What’s more, since the start of their partnership with the American Forest Global ReLeaf Foundation, Chegg has picked up a few more partnerships along the way, effectively creating what they now call the Chegg for Good program. Their motto: to encourage and inspire students to become active on their campus in social causes and become philanthropic leaders who make a difference on their campuses, in their communities, and around the world. Beyond tree planting, Chegg wants students be a catalyst for change and help them realize their dreams of making an impact on the world.
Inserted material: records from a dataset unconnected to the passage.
(** *** [loadConfigurationFile]: the error and the configuration of the
    runner afterwards *)
Definition loadConfigurationFile (config : kurmaConfig) : X (option error * kurmaConfig) :=
  err ← ask (fun w => os_OpenPath host w configurationFile) (AOpen configurationFile);
  match err with
  | Some e =>
      if IsNotExist err then mret (None, config) else mret (Some e, config)
  | None =>
      d ← ask (fun w => json_Decode host w configurationFile)
              (ADecode configurationFile);
      act (ACloseFile configurationFile);;
      match d with
      | Err e => mret (Some e, config)
      | Ok diskConfig => mret (None, mergeConfig host config diskConfig)
      end
  end.

(** *** [configureEnvironment] *)
Definition configureEnvironment : X (option error) :=
  act (ASetenv "TMPDIR" "/tmp");;
  mret None.

(** *** [loadModules], on the [Modules] of the configuration *)
Fixpoint probeEach (modules : list string) : X unit :=
  match modules with
  | [] => mret tt
  | name :: rest =>
      err ← ask (fun w => exec_Run host w "/sbin/modprobe" [name])
                (AExec "/sbin/modprobe" [name]);
      match err with
      | Some _ => act (ALog LError "- Failed to load module: %s" [AStr name])
      | None => mret tt
      end;;
      probeEach rest
  end.
(* ===== verification/Types.v ===== *)
(** * Types: the shared data types of [src/types.ts]

    Enums become inductive types with the source's constructors; each
    TypeScript interface becomes a record in a module of the same name, so
    that the source's field names ([id], [status], ...) can be kept
    ([Alert.id], [Task.status]).  Optional fields ([assignedTo?],
    [isFan?]) are [option]s.  Numbers shown to the user ([Metric.value],
    [Metric.history]) are in tenths ([Z]), as in [Prelude]; timestamps
    of chat messages ([Date]) are milliseconds since the epoch ([N]). *)

From stdpp Require Import base list strings.
From Stdlib Require Import String ZArith.
From S2P Require Import Prelude.

Inductive Severity := CRITICAL | WARNING | NORMAL | OFFLINE.

Inductive Tab := HOME | STATS | TRENDS | TASKS | PROGRESS | CAMERA | SETTINGS.

(** The string each member of [Tab] stands for ([HOME = 'HOME'], ...,
    types.ts 8-16): what [sessionStorage] holds when the code stores a
    tab. *)
Definition tab_to_string (t : Tab) : string :=
  match t with
  | HOME => "HOME" | STATS => "STATS" | TRENDS => "TRENDS" | TASKS => "TASKS"
  | PROGRESS => "PROGRESS" | CAMERA => "CAMERA" | SETTINGS => "SETTINGS"
  end.

(** A string read back [as Tab]: the member it stands for, if any. *)
Definition tab_of_string (v : string) : option Tab :=
  List.find (fun t => bool_decide (tab_to_string t = v))
    [HOME; STATS; TRENDS; TASKS; PROGRESS; CAMERA; SETTINGS].

Inductive TaskStatus := PENDING | IN_PROGRESS | COMPLETED | OVERDUE.

(** The string values of [TaskStatus], which the screens print. *)
Definition taskStatus_to_string (t : TaskStatus) : string :=
  match t with
  | PENDING => "PENDING" | IN_PROGRESS => "IN_PROGRESS"
  | COMPLETED => "COMPLETED" | OVERDUE => "OVERDUE"
  end.

Module Metric.
Record t := mk {
  id : string;
  label : string;
  value : Z;
  unit : string;
  status : Severity;
  history : list Z;
  isFan : option bool;
  isActive : option bool
}.
End Metric.

Module Alert.
Record t := mk {
  id : string;
  chamber : string;
  timestamp : string;
  message : string;
  action : string;
  severity : Severity
}.
End Alert.

Module Task.
Record t := mk {
  id : string;
  title : string;
  location : string;
  assignedTo : option string;
  status : TaskStatus;
  timestamp : string;
  description : string
}.
End Task.

(** [status: 'AVAILABLE' | 'BUSY' | 'OFFLINE'] of [WorkerProfile]. *)
Inductive WorkerStatus := AVAILABLE | BUSY | WORKER_OFFLINE.

Module WorkerProfile.
Record t := mk {
  id : string;
  name : string;
  status : WorkerStatus;
  avatar : string
}.
End WorkerProfile.

Inductive Sender := user | bot.

Module ChatMessage.
Record t := mk {
  id : string;
  text : string;
  sender : Sender;
  timestamp : N
}.
End ChatMessage.

#[export] Instance Severity_eq_dec : EqDecision Severity.
Proof. solve_decision. Defined.
#[export] Instance Tab_eq_dec : EqDecision Tab.
Proof. solve_decision. Defined.
#[export] Instance TaskStatus_eq_dec : EqDecision TaskStatus.
Proof. solve_decision. Defined.
#[export] Instance WorkerStatus_eq_dec : EqDecision WorkerStatus.
Proof. solve_decision. Defined.
#[export] Instance Sender_eq_dec : EqDecision Sender.
Proof. solve_decision. Defined.
#[export] Instance Alert_eq_dec : EqDecision Alert.t.
Proof. solve_decision. Defined.
#[export] Instance Task_eq_dec : EqDecision Task.t.
Proof. solve_decision. Defined.
#[export] Instance ChatMessage_eq_dec : EqDecision ChatMessage.t.
Proof. solve_decision. Defined.

(** Reading back what was stored gives the tab stored. *)
Lemma tab_of_to_string (t : Tab) : tab_of_string (tab_to_string t) = Some t.
Proof. by destruct t. Qed.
Among many of their initiatives, Chegg has even hosted a competition where four student founded non-profit organizations competed for a chance to receive additional financial support towards their cause. Each organization posted their story on the Chegg blog in order to help drive votes (and ultimately more funding), to their respective programs.

And it doesn’t stop there. Chegg has also sponsored two Habitat for Humanity playhouse builds involving the company’s very own employees. In fact, a new employee volunteer program hopes to encourage everyone on the Chegg team to give five days a year, paid by Chegg, to volunteer with organizations that matter to them.

As they look to the future, Chegg continues to seek out influential partners that will expose students to some unique and once in a lifetime opportunities in the philanthropic space. And with any luck, the circle of giving will continue to spread from the high-level organizations down to the young and ambitious students of the world. Once again, a small idea has flourished into a worldwide network of positive and influential change.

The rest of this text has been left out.